→ Assigned task
Only one stretch of the records below should be repeated. It starts with the line containing "st_hub : ∀ h" and goes on through the line containing "st_ids : ∀ id", exactly as written.

→ Records for the task
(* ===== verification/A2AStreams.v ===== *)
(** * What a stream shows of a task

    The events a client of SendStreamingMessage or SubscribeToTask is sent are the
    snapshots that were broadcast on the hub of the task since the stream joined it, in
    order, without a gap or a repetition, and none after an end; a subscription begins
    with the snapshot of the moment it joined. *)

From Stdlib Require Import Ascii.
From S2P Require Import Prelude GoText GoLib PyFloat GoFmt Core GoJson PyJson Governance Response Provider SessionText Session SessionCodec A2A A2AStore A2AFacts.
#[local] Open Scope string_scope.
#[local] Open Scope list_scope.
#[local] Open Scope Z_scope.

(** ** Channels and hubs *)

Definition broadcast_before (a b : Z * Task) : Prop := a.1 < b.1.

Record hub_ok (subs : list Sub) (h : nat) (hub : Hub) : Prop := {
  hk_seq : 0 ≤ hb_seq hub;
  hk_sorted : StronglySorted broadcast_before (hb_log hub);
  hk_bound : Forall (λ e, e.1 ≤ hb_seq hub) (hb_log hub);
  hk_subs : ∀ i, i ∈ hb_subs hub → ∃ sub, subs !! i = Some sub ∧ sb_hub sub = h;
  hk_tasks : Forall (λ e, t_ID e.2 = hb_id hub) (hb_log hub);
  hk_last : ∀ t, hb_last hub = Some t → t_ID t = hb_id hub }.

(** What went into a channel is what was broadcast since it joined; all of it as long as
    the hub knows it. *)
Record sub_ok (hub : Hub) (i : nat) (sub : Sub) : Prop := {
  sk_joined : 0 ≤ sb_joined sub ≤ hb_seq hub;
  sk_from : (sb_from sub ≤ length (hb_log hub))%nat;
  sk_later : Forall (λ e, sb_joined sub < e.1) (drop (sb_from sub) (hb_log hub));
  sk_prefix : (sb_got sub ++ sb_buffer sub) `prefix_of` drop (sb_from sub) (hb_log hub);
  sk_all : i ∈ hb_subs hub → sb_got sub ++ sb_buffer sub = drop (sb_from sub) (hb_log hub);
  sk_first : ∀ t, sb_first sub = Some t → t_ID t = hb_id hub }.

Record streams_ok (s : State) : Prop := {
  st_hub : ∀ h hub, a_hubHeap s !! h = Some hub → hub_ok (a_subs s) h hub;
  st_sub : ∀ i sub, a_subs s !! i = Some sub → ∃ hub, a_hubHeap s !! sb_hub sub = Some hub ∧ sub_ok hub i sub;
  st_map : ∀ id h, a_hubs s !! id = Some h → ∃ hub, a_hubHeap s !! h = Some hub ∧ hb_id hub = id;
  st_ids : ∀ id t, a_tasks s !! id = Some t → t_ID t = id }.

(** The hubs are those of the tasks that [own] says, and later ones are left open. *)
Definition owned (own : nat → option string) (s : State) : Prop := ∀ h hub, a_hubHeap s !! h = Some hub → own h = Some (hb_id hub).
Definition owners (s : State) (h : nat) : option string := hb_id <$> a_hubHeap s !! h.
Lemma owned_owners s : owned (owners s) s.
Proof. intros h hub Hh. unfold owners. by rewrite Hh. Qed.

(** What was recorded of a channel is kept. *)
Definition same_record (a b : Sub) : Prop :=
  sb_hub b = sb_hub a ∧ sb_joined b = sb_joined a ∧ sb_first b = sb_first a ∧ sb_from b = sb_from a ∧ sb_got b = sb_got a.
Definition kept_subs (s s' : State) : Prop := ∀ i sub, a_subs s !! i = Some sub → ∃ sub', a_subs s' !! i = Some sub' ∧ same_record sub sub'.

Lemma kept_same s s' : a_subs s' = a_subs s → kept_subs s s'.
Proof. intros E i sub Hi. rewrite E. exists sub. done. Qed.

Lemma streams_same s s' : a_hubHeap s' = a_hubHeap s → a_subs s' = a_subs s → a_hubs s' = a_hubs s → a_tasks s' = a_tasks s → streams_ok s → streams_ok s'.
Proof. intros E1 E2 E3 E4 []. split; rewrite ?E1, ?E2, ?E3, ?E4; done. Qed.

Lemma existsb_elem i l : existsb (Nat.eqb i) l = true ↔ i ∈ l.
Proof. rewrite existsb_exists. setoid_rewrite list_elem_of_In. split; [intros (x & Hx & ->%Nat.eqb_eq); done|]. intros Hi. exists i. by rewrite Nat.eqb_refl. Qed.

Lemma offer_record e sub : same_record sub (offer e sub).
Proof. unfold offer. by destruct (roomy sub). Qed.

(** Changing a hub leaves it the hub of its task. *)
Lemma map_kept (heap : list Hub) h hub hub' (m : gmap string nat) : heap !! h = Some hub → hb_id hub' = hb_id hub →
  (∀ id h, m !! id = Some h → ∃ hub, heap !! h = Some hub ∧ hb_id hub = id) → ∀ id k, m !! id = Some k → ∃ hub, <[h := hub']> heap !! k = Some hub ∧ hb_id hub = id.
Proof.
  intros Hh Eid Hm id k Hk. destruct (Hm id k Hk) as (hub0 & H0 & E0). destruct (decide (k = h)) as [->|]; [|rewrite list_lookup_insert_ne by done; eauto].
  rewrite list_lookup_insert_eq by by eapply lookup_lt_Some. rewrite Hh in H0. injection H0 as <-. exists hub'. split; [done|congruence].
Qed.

→ Task response
  st_hub : ∀ h hub, a_hubHeap s !! h = Some hub → hub_ok (a_subs s) h hub;
  st_sub : ∀ i sub, a_subs s !! i = Some sub → ∃ hub, a_hubHeap s !! sb_hub sub = Some hub ∧ sub_ok hub i sub;
  st_map : ∀ id h, a_hubs s !! id = Some h → ∃ hub, a_hubHeap s !! h = Some hub ∧ hb_id hub = id;
  st_ids : ∀ id t, a_tasks s !! id = Some t → t_ID t = id }.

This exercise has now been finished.